▶ **WHAT YOU HAVE TO DO**:
Below is a listing; repeat exactly the lines from the one containing "Proof. repeat split. Qed." to the one containing "str_add s v = Raise e → e = TypeError.", both included.
[DATA FOR THIS EXERCISE — start]
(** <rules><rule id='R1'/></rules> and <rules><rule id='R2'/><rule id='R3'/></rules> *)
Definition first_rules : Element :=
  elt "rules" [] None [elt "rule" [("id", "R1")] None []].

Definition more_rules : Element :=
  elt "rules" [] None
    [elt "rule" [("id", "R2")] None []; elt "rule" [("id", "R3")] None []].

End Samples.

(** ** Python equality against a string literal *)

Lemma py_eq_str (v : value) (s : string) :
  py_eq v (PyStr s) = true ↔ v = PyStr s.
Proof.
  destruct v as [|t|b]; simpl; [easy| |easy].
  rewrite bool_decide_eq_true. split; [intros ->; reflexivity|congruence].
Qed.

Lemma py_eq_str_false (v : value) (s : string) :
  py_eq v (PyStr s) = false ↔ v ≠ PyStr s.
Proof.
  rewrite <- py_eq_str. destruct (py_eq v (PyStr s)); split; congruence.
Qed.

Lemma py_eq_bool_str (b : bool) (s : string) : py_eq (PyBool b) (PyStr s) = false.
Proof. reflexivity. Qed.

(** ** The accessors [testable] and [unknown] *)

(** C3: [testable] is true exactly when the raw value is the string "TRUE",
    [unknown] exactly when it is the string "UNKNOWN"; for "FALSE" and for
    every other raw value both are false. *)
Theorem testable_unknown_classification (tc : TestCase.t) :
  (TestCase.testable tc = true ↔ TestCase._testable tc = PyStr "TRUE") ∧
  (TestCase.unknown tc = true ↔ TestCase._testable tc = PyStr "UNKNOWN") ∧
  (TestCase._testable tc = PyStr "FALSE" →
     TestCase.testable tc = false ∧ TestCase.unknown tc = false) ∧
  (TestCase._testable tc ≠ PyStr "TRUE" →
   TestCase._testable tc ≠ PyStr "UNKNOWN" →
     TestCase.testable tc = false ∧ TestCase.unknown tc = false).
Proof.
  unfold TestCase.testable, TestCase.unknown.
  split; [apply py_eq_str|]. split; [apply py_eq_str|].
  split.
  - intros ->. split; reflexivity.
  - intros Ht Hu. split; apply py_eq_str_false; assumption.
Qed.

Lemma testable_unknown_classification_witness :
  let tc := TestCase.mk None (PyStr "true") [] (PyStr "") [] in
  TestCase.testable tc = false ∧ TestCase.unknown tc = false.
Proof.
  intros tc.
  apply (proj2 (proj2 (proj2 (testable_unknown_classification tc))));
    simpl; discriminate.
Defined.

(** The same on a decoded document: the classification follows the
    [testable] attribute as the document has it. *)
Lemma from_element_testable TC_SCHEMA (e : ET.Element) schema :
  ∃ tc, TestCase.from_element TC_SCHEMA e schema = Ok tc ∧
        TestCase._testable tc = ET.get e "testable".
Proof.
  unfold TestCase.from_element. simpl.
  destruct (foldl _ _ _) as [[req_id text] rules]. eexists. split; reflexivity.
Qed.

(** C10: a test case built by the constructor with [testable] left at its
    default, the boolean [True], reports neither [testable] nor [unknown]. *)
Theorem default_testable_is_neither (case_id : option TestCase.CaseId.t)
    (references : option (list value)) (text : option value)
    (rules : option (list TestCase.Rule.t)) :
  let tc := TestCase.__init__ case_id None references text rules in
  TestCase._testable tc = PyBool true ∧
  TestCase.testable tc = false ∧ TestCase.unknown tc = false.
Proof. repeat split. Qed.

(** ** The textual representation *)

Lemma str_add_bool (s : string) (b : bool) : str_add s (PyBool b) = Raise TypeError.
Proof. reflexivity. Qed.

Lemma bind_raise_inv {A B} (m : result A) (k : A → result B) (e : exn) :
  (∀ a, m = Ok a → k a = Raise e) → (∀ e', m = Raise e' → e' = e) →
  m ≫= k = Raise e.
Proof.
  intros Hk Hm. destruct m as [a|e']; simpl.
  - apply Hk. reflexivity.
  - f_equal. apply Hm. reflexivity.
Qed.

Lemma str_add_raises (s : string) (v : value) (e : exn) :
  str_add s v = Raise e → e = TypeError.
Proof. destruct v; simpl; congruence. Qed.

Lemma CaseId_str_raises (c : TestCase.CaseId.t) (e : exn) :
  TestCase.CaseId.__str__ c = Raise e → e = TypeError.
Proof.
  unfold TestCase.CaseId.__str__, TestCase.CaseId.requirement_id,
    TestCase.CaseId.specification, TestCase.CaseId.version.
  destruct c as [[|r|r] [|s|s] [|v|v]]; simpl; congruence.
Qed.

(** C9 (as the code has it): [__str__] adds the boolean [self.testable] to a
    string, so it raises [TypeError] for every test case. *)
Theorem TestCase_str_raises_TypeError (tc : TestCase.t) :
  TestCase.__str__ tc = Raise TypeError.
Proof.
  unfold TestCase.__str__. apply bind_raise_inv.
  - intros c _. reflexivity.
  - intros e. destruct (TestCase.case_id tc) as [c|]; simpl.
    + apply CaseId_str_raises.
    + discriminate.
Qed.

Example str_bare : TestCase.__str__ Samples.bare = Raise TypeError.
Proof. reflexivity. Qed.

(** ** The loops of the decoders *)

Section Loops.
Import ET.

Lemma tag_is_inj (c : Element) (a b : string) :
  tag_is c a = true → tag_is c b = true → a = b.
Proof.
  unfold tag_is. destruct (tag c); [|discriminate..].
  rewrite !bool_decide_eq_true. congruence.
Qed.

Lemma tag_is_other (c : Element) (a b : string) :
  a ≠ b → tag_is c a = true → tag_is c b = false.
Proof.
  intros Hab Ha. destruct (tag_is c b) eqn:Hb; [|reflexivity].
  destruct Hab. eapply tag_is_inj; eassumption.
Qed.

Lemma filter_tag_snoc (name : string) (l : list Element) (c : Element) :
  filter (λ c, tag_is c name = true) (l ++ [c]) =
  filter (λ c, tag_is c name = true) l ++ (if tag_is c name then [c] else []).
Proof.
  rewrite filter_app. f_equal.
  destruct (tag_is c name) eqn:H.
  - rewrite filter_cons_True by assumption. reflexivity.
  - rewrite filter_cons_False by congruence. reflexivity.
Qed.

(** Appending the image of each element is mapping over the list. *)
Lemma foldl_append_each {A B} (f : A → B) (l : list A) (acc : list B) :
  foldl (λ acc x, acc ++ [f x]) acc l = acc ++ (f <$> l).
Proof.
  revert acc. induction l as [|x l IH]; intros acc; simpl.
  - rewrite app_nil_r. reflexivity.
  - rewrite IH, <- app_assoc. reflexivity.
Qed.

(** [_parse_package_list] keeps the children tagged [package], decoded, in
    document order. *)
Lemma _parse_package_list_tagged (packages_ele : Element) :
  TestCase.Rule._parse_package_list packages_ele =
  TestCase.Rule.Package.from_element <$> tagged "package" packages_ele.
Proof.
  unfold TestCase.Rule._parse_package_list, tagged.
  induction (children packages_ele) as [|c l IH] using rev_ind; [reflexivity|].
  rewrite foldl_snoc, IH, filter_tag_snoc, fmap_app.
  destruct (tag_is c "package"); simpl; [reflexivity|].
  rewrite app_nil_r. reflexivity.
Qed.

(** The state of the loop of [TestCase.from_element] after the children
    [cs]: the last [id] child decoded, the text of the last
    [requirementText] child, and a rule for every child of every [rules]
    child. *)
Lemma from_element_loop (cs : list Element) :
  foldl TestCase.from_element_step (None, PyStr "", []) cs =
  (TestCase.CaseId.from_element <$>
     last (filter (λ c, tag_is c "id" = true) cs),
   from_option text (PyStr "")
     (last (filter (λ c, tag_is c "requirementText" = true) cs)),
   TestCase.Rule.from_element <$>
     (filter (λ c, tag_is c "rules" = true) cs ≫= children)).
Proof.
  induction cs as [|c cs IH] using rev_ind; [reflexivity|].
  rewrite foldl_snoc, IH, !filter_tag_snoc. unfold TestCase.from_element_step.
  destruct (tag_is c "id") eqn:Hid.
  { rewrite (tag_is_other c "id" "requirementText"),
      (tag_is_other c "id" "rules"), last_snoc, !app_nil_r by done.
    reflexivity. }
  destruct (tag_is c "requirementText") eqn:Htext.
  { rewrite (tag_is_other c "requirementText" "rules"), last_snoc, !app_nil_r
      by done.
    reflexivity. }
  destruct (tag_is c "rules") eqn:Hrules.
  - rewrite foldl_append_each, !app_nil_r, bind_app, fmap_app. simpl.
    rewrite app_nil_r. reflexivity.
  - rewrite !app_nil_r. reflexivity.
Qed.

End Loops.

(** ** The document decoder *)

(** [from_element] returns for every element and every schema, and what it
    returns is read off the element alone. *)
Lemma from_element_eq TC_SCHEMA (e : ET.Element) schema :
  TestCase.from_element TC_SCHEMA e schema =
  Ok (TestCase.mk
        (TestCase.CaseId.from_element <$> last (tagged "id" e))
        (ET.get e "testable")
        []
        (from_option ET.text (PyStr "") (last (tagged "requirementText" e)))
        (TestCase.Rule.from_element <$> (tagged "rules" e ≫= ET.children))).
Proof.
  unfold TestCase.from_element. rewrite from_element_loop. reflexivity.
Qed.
[DATA FOR THIS EXERCISE — finish]
▶ **WRITTEN RESPONSE**:
Proof. repeat split. Qed.

(** ** The textual representation *)

Lemma str_add_bool (s : string) (b : bool) : str_add s (PyBool b) = Raise TypeError.
Proof. reflexivity. Qed.

Lemma bind_raise_inv {A B} (m : result A) (k : A → result B) (e : exn) :
  (∀ a, m = Ok a → k a = Raise e) → (∀ e', m = Raise e' → e' = e) →
  m ≫= k = Raise e.
Proof.
  intros Hk Hm. destruct m as [a|e']; simpl.
  - apply Hk. reflexivity.
  - f_equal. apply Hm. reflexivity.
Qed.

Lemma str_add_raises (s : string) (v : value) (e : exn) :
  str_add s v = Raise e → e = TypeError.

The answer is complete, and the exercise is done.